Two years ago, my parents moved from the close-in suburbs of New Orleans to Mandeville, LA — an outer suburb about 30 miles north of the city (located on the north shore of Lake Pontchartrain). Good thing, because hurricane Katrina inflicted more damage on the homes and cars in my parents’ old neighborhood — where I grew up — than it inflicted on their current neighborhood.
A few days ago, Karol and I went, for the first time since Katrina, to New Orleans proper. The devastation is appalling in its depth and breadth. The city itself is almost a ghost town. No pedestrians are on the streets; countless traffic signals remain without power; mountains of debris line once-stately avenues; refrigerators sit atop roofs and cars are jammed in trees. Most of the color of that colorful city is drained away.
But Katrina’s death toll — along the entire gulf coast — is only 1,300.

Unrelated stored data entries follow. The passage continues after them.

Lemma padded_fill_spec p c after p' q :
  padded_at p c after → padded_fill_buf p = (p', q) → padded_fill_post p c after p' q.
Proof.
  intros Hat E. unfold padded_fill_buf in E.
  destruct (padded_remaining p c after Hat) as (content & aligned & Hrem & Hm). rewrite Hrem in E.
  destruct (pstate p) as [rem|start end_|start|] eqn:Hst.
  - destruct Hm as [-> ->]. by eapply padded_content_spec.
  - unfold padded_read_padding in E. destruct (read_padding 8 p start end_) as [p1 q1] eqn:E1.
    apply (read_padding_spec 8 p c after) in E1 as (Hat1 & Ht1 & Hq1); [| |lia].
    2: { destruct p; cbn in *; by subst. }
    destruct q1 as [[]|]; try done; injection E as <- <-.
    + destruct Hq1 as [Hs1 Hp1]. split; [done|]. destruct Hat1 as (_ & _ & _ & Hat1).
      rewrite Hs1 in Hat1. destruct Hat1 as (? & -> & _). split; [done|].
      unfold padded_avail. rewrite Hs1. auto.
    + by split.
  - injection E as <- <-. split; [done|]. destruct Hat as (_ & _ & _ & Hat). rewrite Hst in Hat.
    destruct Hat as (? & -> & _). unfold padded_avail. rewrite Hst. auto.
  - injection E as <- <-. split; [done|]. destruct Hat as (_ & _ & _ & Hat). rewrite Hst in Hat.
    destruct Hat as (-> & _). unfold padded_avail. rewrite Hst. auto.
Qed.

(** ** Consuming *)

Lemma padded_consume_content p c after rem n m :
  padded_at p c after → pstate p = PContent rem → n ≤ m → m ≤ length c → padded_avail p m →
  ∃ p', padded_consume p n = Ok p' ∧ padded_at p' (drop n c) after ∧ padded_avail p' (m - n) ∧
    patience (preader p') = patience (preader p).
Proof.
  intros Hat Hst Hn Hm Hav.
  destruct (padded_remaining p c after Hat) as (content & aligned & Hrem & Hma).
  rewrite Hst in Hma. destruct Hma as [-> ->].
  destruct Hat as (Hi & Hl & Ht & Hs). pose proof (trailer_aligned_bounds p Ht) as (Hb & H8 & H0).
  unfold padded_avail in Hav. rewrite Hst in Hs, Hav. destruct Hs as (Hmod & Hc & pad & Hr & Hpad).
  destruct Hav as [Hav1 Hav2].
  unfold padded_consume. rewrite Hrem, Hst. cbn [mbind res_bind].
  rewrite decide_False by lia. case_decide as Hall.
  - destruct (consume_law (preader p) (rem + trailer_aligned p)) as (r' & -> & Hi' & Hr' & Hh' & Hp');
      [done| |].
    { destruct (decide (rem < m)); [auto|]. lia. }
    cbn. eexists; split; [done|]. split; [|split; [done|done]].
    unfold padded_at. cbn. split; [done|]. split; [done|]. split; [done|].
    split; [by rewrite drop_ge by lia|]. rewrite Hr', Hr, app_assoc, drop_app_ge, length_app
      by (rewrite length_app; lia).
    by replace (rem + trailer_aligned p - (length c + length pad)) with 0 by lia.
  - destruct (consume_law (preader p) n) as (r' & -> & Hi' & Hr' & Hh' & Hp'); [done|lia|].
    cbn. eexists; split; [done|]. rewrite Hr, drop_app_le in Hr' by lia.
    split; [|split; [|done]].
    + unfold padded_at. cbn. split; [done|]. split; [done|]. split; [done|].
      rewrite length_drop. case_decide.
      * split; [lia|]. split; [lia|]. split; [lia|]. exists pad.
        rewrite drop_ge by (rewrite length_take; lia). rewrite app_nil_l. split; [done|lia].
      * change (trailer_aligned (set_pstate _ _ _)) with (trailer_aligned p). split; [lia|]. split; [lia|]. eauto.
    + unfold padded_avail. cbn. rewrite Hh', length_drop. case_decide.
      * intros _. split; [done|]. specialize (Hav2 ltac:(lia)). lia.
      * split; [lia|]. intros ?. specialize (Hav2 ltac:(lia)).
        change (trailer_aligned (set_pstate _ _ _)) with (trailer_aligned p). lia.
Qed.

Lemma padded_consume_trailer p c after start end_ n m :
  padded_at p c after → pstate p = PReadPadding start end_ → n ≤ m → m ≤ length c →
  padded_avail p m → 0 < n →
  ∃ p', padded_consume p n = Ok p' ∧ padded_at p' (drop n c) after ∧ padded_avail p' (m - n) ∧
    patience (preader p') = patience (preader p).
Proof.
  intros Hat Hst Hn Hm Hav Hpos.
  destruct (padded_remaining p c after Hat) as (content & aligned & Hrem & Hma).
  rewrite Hst in Hma. destruct Hma as [-> ->].
  destruct Hat as (Hi & Hl & Ht & Hs). unfold padded_avail in Hav. rewrite Hst in Hs, Hav.
  destruct Hs as (Hse & Hlt & Hc & pad & Hr & Hpad). destruct (Hav ltac:(lia)) as [-> Hav2].
  rewrite drop_ge, app_nil_l in Hr by (rewrite length_take; lia).
  unfold padded_consume. rewrite Hrem, Hst. cbn [mbind res_bind].
  rewrite decide_False by lia. case_decide as Hall.
  - destruct (consume_law (preader p) (8 - start)) as (r' & -> & Hi' & Hr' & Hh' & Hp'); [done|lia|].
    cbn. eexists; split; [done|]. split; [|split; [done|done]].
    unfold padded_at. cbn. split; [done|]. split; [done|]. split; [done|].
    split; [by rewrite drop_ge by lia|]. rewrite Hr', Hr, app_assoc, drop_app_ge, length_app
      by (rewrite length_app; lia).
    by replace (8 - start - (length c + length pad)) with 0 by lia.
  - destruct (consume_law (preader p) n) as (r' & -> & Hi' & Hr' & Hh' & Hp'); [done|lia|].
    cbn. eexists; split; [done|]. rewrite Hr, drop_app_le in Hr' by lia.
    rewrite Nat.max_l by lia. split; [|split; [|done]].
    + unfold padded_at. cbn. split; [done|]. split; [done|]. split; [done|].
      rewrite length_drop. split; [lia|]. split; [lia|]. split; [lia|]. exists pad.
      rewrite drop_ge by (rewrite length_take; lia). done.
    + unfold padded_avail. cbn. rewrite Hh', length_drop. intros ?. split; [done|lia].
Qed.

Lemma padded_consume_spec p c after n m :
  padded_at p c after → n ≤ m → m ≤ length c → padded_avail p m → 0 < n →
  ∃ p', padded_consume p n = Ok p' ∧ padded_at p' (drop n c) after ∧ padded_avail p' (m - n) ∧
    patience (preader p') = patience (preader p).
Proof.
  intros Hat Hn Hm Hav Hpos. destruct (pstate p) as [rem|start end_|start|] eqn:Hst.
  - by eapply padded_consume_content.
  - by eapply padded_consume_trailer.
  - destruct (padded_remaining p c after Hat) as (content & aligned & Hrem & _).
    destruct Hat as (Hi & Hl & Ht & Hs). rewrite Hst in Hs. destruct Hs as (Hlt & Hc & Hr).
    unfold padded_consume. rewrite Hrem, Hst. cbn [mbind res_bind].
    rewrite decide_False by lia. unfold padding_rest in Hc.
    assert (length c = trailer_size p - start) as Hlc
      by (rewrite Hc, length_drop, length_take; lia).
    case_decide; (eexists; split; [done|]); unfold padded_at, padded_avail; cbn.
    + repeat split; try done. by rewrite drop_ge by lia.
    + repeat split; try done; [lia|]. unfold padding_rest. cbn. by rewrite Hc, drop_drop.
  - destruct Hat as (_ & _ & _ & Hs). rewrite Hst in Hs. destruct Hs as [-> _]. cbn in Hm. lia.
Qed.

(** ** Draining *)

Lemma drain_loop_spec fuel p c after p' q :
  padded_at p c after → length c ≤ fuel → drain_loop fuel p = (p', q) →
  match q with
  | Pending => (∃ c', padded_at p' c' after) ∧ patience (preader p') < patience (preader p)
  | Ready (Ok _) => padded_at p' [] after ∧ patience (preader p') ≤ patience (preader p)
  | _ => False
  end.
Proof.
  revert p c; induction fuel as [|fuel IH]; intros p c Hat Hf; cbn [drain_loop];
    destruct (padded_fill_buf p) as [p1 q1] eqn:E1;
    apply (padded_fill_spec p c after) in E1 as [Hat1 Hq1]; try done;
    destruct q1 as [[b|e|]|]; try done.
  - destruct Hq1 as (Hpre & Hav & Hnil & Hp1). assert (c = []) as -> by (by destruct c; cbn in *; [|lia]).
    apply prefix_nil_inv in Hpre as ->. intros [= <- <-]. auto.
  - intros [= <- <-]. eauto.
  - destruct Hq1 as (Hpre & Hav & Hnil & Hp1). pose proof (prefix_length _ _ Hpre).
    destruct b as [|y b]; [intros [= <- <-]; rewrite (Hnil eq_refl) in Hat1; auto|].
    destruct (padded_consume_spec p1 c after (length (y :: b)) (length (y :: b)))
      as (p2 & E2 & Hat2 & _ & Hp2); [done|done|done|done|cbn; lia|].
    rewrite E2. intros E. apply (IH p2 (drop (length (y :: b)) c)) in E; [|done|rewrite length_drop; cbn; lia].
    destruct q as [[]|]; try done; [destruct E; split; [done|lia]|destruct E; split; [done|lia]].
  - intros [= <- <-]. eauto.
Qed.

Lemma drain_fuel_enough p c after : padded_at p c after → length c ≤ drain_fuel p.
Proof.
  intros (_ & _ & _ & Hs). unfold drain_fuel. destruct (pstate p); cbn in *.
  - destruct Hs as (_ & -> & _). lia.
  - destruct Hs as (_ & _ & -> & _). lia.
  - destruct Hs as (_ & -> & _). unfold padding_rest. rewrite length_drop, length_take. lia.
  - destruct Hs as [-> _]. cbn. lia.
Qed.

Lemma poll_drain_spec p c after p' q :
  padded_at p c after → poll_drain p = (p', q) →
  match q with
  | Pending => (∃ c', padded_at p' c' after) ∧ patience (preader p') < patience (preader p)
  | Ready (Ok _) => padded_at p' [] after ∧ patience (preader p') ≤ patience (preader p)
  | _ => False
  end.
Proof. intros Hat E. eapply drain_loop_spec; [done| |done]. by eapply drain_fuel_enough. Qed.
End padded.

(** ** Handing the reader out

    A [File] event carries an [AsyncBufReadCompat] around a [LentReader]
    around the [PaddedReader]. [fchan] is the channel through which
    [LentReader] gives its reader back, at the end of the file or when it is
    dropped. *)

Record FileReader (R : Type) : Type := mk_file {
  fbuf : bytes;
  finner : option (PaddedReader R);
  fchan : option (PaddedReader R)
}.
Arguments mk_file {R}.
Arguments fbuf {R}.
Arguments finner {R}.
Arguments fchan {R}.

(** [Lending]: the side that waits for the reader and drains it. *)
Inductive Lending (R : Type) : Type :=
| Lent (chan : option (PaddedReader R))
| Drain (p : PaddedReader R)
| Available (r : R).
Arguments Lent {R}.
Arguments Drain {R}.
Arguments Available {R}.

Section lending.
Context {R : Type} `{!AsyncBytesRead R}.
Implicit Types (f : FileReader R) (l : Lending R).

(** [LentReader::return_reader]. *)
Definition return_reader f : FileReader R :=
  match finner f with
  | Some p => mk_file (fbuf f) None (Some p)
  | None => f
  end.

(** [LentReader::poll_fill_buf]. *)
Definition lent_fill_buf f : FileReader R * polled bytes :=
  match finner f with
  | Some p =>
      match padded_fill_buf p with
      | (p, Ready (Ok [])) => (return_reader (mk_file (fbuf f) (Some p) (fchan f)), Ready (Ok []))
      | (p, q) => (mk_file (fbuf f) (Some p) (fchan f), q)
      end
  | None => (f, Ready (Ok []))
  end.

(** [LentReader::consume]. *)
Definition lent_consume f (amt : nat) : res io_error (FileReader R) :=
  match finner f with
  | Some p => p ← padded_consume p amt; mret (mk_file (fbuf f) (Some p) (fchan f))
  | None => if decide (amt = 0) then mret f else Panic
  end.
Lemma br_consume_limits r n r' : br_consume r n = Ok r' → same_limits r r'.
Proof using Type. unfold br_consume. destruct (advance _ _); cbn; [|done..]. by intros [= <-]. Qed.

Lemma br_poll_read_limits r room : same_limits r (br_poll_read r room).1.
Proof using Type.
  pose proof (br_fill_buf_limits r) as [H1 H2]. unfold br_poll_read. destruct (br_fill_buf r) as [r1 [[[|y b]|e|]|]]; try done.
  destruct (br_consume r1 _) as [r2| |] eqn:E; [|done..]. destruct (br_consume_limits _ _ _ E) as [E1 E2]. cbn in *.
  unfold same_limits. by rewrite E1, E2.
Qed.

Lemma br_prepare_limits r n : same_limits r (br_prepare r n).
Proof using Type. unfold br_prepare. cbn zeta. by case_decide. Qed.

Lemma fits_limits r r' n : same_limits r r' → br_fits r n → br_fits r' n.
Proof using Type. unfold br_fits. by intros [-> ->]. Qed.

Program Definition BytesReader_base : AsyncBytesReadBase (BytesReader R) := {|
  rd_inv := br_inv;
  rest := br_rest;
  held := br_held;
  patience := br_patience;
  rd_fits := br_fits
|}.
Next Obligation. unfold br_fits. lia. Qed.
Next Obligation. intros r _. by exists (ar_rest (br_src r)). Qed.
Next Obligation. intros r r' p Hi E. by apply br_fill_buf_spec. Qed.
Next Obligation.
  intros r r' p Hi Hfit E. cbn in E. unfold br_force_fill_buf in E.
  destruct (force_fill_internal r) as [r1 q] eqn:E1.
  apply force_fill_internal_spec in E1 as (Hi1 & Hr1 & Hq); [|done|done].
  destruct q as [[n|e|]|]; try done; [|injection E as <- <-; auto].
  destruct Hq as (Hp1 & Hlen & H0). destruct n as [|n]; [injection E as <- <-; auto|].
  destruct (br_filled_spec r1 Hi1) as (? & Hr & Hh & Hp & Hb).
  destruct (br_filled r1) as [r2 b]. cbn [fst snd] in *. injection E as <- <-.
  rewrite Hr, Hr1, Hb, Hh, Hp. split; [done|]. split; [done|]. split; [done|]. lia.
Qed.
Next Obligation.
  intros r n Hi Hn. cbn. unfold br_prepare. cbn zeta. case_decide as Hd; [|auto].
  pose proof (length_br_held r Hi) as Hl. unfold br_fits in Hn.
  destruct (br_reserve_ok r (n - (b_len (buf (br_buf r)) + b_len (buf (br_buf r)))) Hi)
    as (? & ? & ? & _); [lia|auto].
Qed.
Next Obligation. intros r n Hi Hn. by apply br_consume_spec. Qed.
Next Obligation.
  intros r room r' p Hi Hroom E. cbn in E. unfold br_poll_read in E.
  destruct (br_fill_buf r) as [r1 q] eqn:E1.
  apply br_fill_buf_spec in E1 as (Hi1 & Hr1 & Hq); [|done].
  destruct q as [[b|e|]|]; try done; [|injection E as <- <-; naive_solver].
  destruct Hq as (-> & Hnil & _ & Hp). destruct (br_held r1) as [|y b] eqn:Eh.
  { injection E as <- <-. rewrite Hr1, (Hnil eq_refl). split; [done|].
    split; [done|]. split; [cbn; lia|done]. }
  set (n := min (length (y :: b)) room) in *.
  destruct (br_consume_spec r1 n Hi1) as (r2 & Ec & Hi2 & Hr2 & _ & Hp2); [rewrite Eh; lia|].
  rewrite Ec in E. injection E as <- <-. split; [done|].
  assert (take n (y :: b) = take n (br_rest r)) as Ht.
  { rewrite <-Hr1. unfold br_rest. fold (br_held r1). rewrite Eh, take_app_le; [done|lia]. }
  rewrite Hr2, Hr1, Ht, take_drop. split; [done|]. rewrite <-Ht, length_take.
  split; [lia|]. split; [|lia]. destruct room; [lia|done].
Qed.
Next Obligation. intros r r' p n E. apply fits_limits. pose proof (br_fill_buf_limits r) as H. cbn in E. by rewrite E in H. Qed.
Next Obligation.
  intros r r' p n E. apply fits_limits. pose proof (br_force_fill_buf_limits r) as H. cbn in E. by rewrite E in H.
Qed.
Next Obligation. intros r m n. apply fits_limits, br_prepare_limits. Qed.
Next Obligation. intros r m r' n E. by apply fits_limits, (br_consume_limits r m). Qed.
Next Obligation.
  intros r room r' p n E. apply fits_limits. pose proof (br_poll_read_limits r room) as H. cbn in E. by rewrite E in H.
Qed.

(** A reader whose buffer can hold all the input. *)
#[export] Instance BytesReader_laws : AsyncBytesReadLaws (BytesReader R) := with_all BytesReader_base.

(** ** A buffered reader over a source *)

Definition reader_ok (reserved max_ : nat) (keep : list Filled → list Filled) (src : R) : Prop :=
  ar_inv src ∧ 4 ≤ reserved ∧ 4 * length (ar_rest src) + 2 * reserved ≤ max_ ∧ ∀ l, keep l ⊆ l.

Lemma reader_build_base reserved max_ keep src :
  ar_inv src → 4 ≤ reserved → 2 * reserved ≤ max_ → (∀ l, keep l ⊆ l) →
  let r := reader_build reserved max_ keep src in
  br_inv r ∧ br_rest r = ar_rest src ∧ br_patience r = ar_patience src.
Proof.
  intros Hs Hr Hm Hk r. destruct (with_capacity_wf (reserved * 2)) as [Hwf Hsl].
  assert (v_capacity (with_capacity (reserved * 2)) = reserved * 2) as Hv.
  { unfold v_capacity, mem, with_capacity. cbn. rewrite lookup_singleton_eq. apply length_replicate. }
  unfold br_inv, br_rest, br_patience, r, reader_build.
  cbn [br_src br_buf reserved_buf_size max_buf_size br_keep]. rewrite Hsl, Hv.
  change ([] ++ ar_rest src) with (ar_rest src).
  split; [|done]. split; [done|]. split; [done|]. split; [lia|]. split; [lia|].
  split; [lia|]. split; [lia|done].
Qed.

Lemma reader_build_inv reserved max_ keep src :
  reader_ok reserved max_ keep src →
  rd_inv (reader_build reserved max_ keep src) ∧
  rest (reader_build reserved max_ keep src) = ar_rest src ∧
  patience (reader_build reserved max_ keep src) = ar_patience src.
Proof.
  intros (Hs & Hr & Hm & Hk). destruct (reader_build_base reserved max_ keep src Hs Hr ltac:(lia) Hk) as (Hi & Hrest & Hp).
  split; [|done]. split; [exact Hi|]. cbn [rest BytesReader_base]. unfold rd_fits, BytesReader_base, br_fits.
  rewrite Hrest. exact Hm.
Qed.
End reader.

Lemma source_reader_inv reserved max_ keep (src : source) :
  reader_ok reserved max_ keep src →
  rd_inv (reader_build reserved max_ keep src) ∧
  rest (reader_build reserved max_ keep src) = src_rest src ∧
  patience (reader_build reserved max_ keep src) = length src.
Proof. exact (reader_build_inv reserved max_ keep src). Qed.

Of course, "only" 1,300 is a harsh thing to write. That’s too many deaths — about 1,300 too many. What strikes me, though, is that in many ways Katrina is truly the worst natural disaster ever to hit the United States. It emptied a major city. New Orleans’ population three months after Katrina struck is no more than half of its pre-Katrina population.*
Amidst the incredible property damage, widespread and awesome, only about 1,000 New Orleanians were killed. It’s amazing to me that a city so soundly battered by a monster storm lost so few lives. The death toll is disproportionately low compared to the property destruction.
If such a storm had hit New Orleans a century earlier — indeed, even 50 years earlier — the loss of life would have been more consistent with the massive destruction of property. As I drove through the empty, devastated neighborhoods of the Big Easy, I kept asking myself: if a natural disaster would have so devastated an American city in 1850 or 1900 or 1950, would the death toll have been as low as the death toll suffered from Katrina — that is, much less than one percent of that city’s population?
I think not. The death toll would have been horribly much higher. Today, most New Orleanians escaped the storm with the too-easy-to-curse automobile and, generally, had their lives (if not their properties) saved by the countless capitalist wonders that we typically take for granted.
*Addendum: Bob Higgs, a resident of Covington, LA, (which borders Mandeville, where my parents now live), reminds me that the population of New Orleans proper is estimated to be today a mere ten percent of its immediate pre-Katrina level.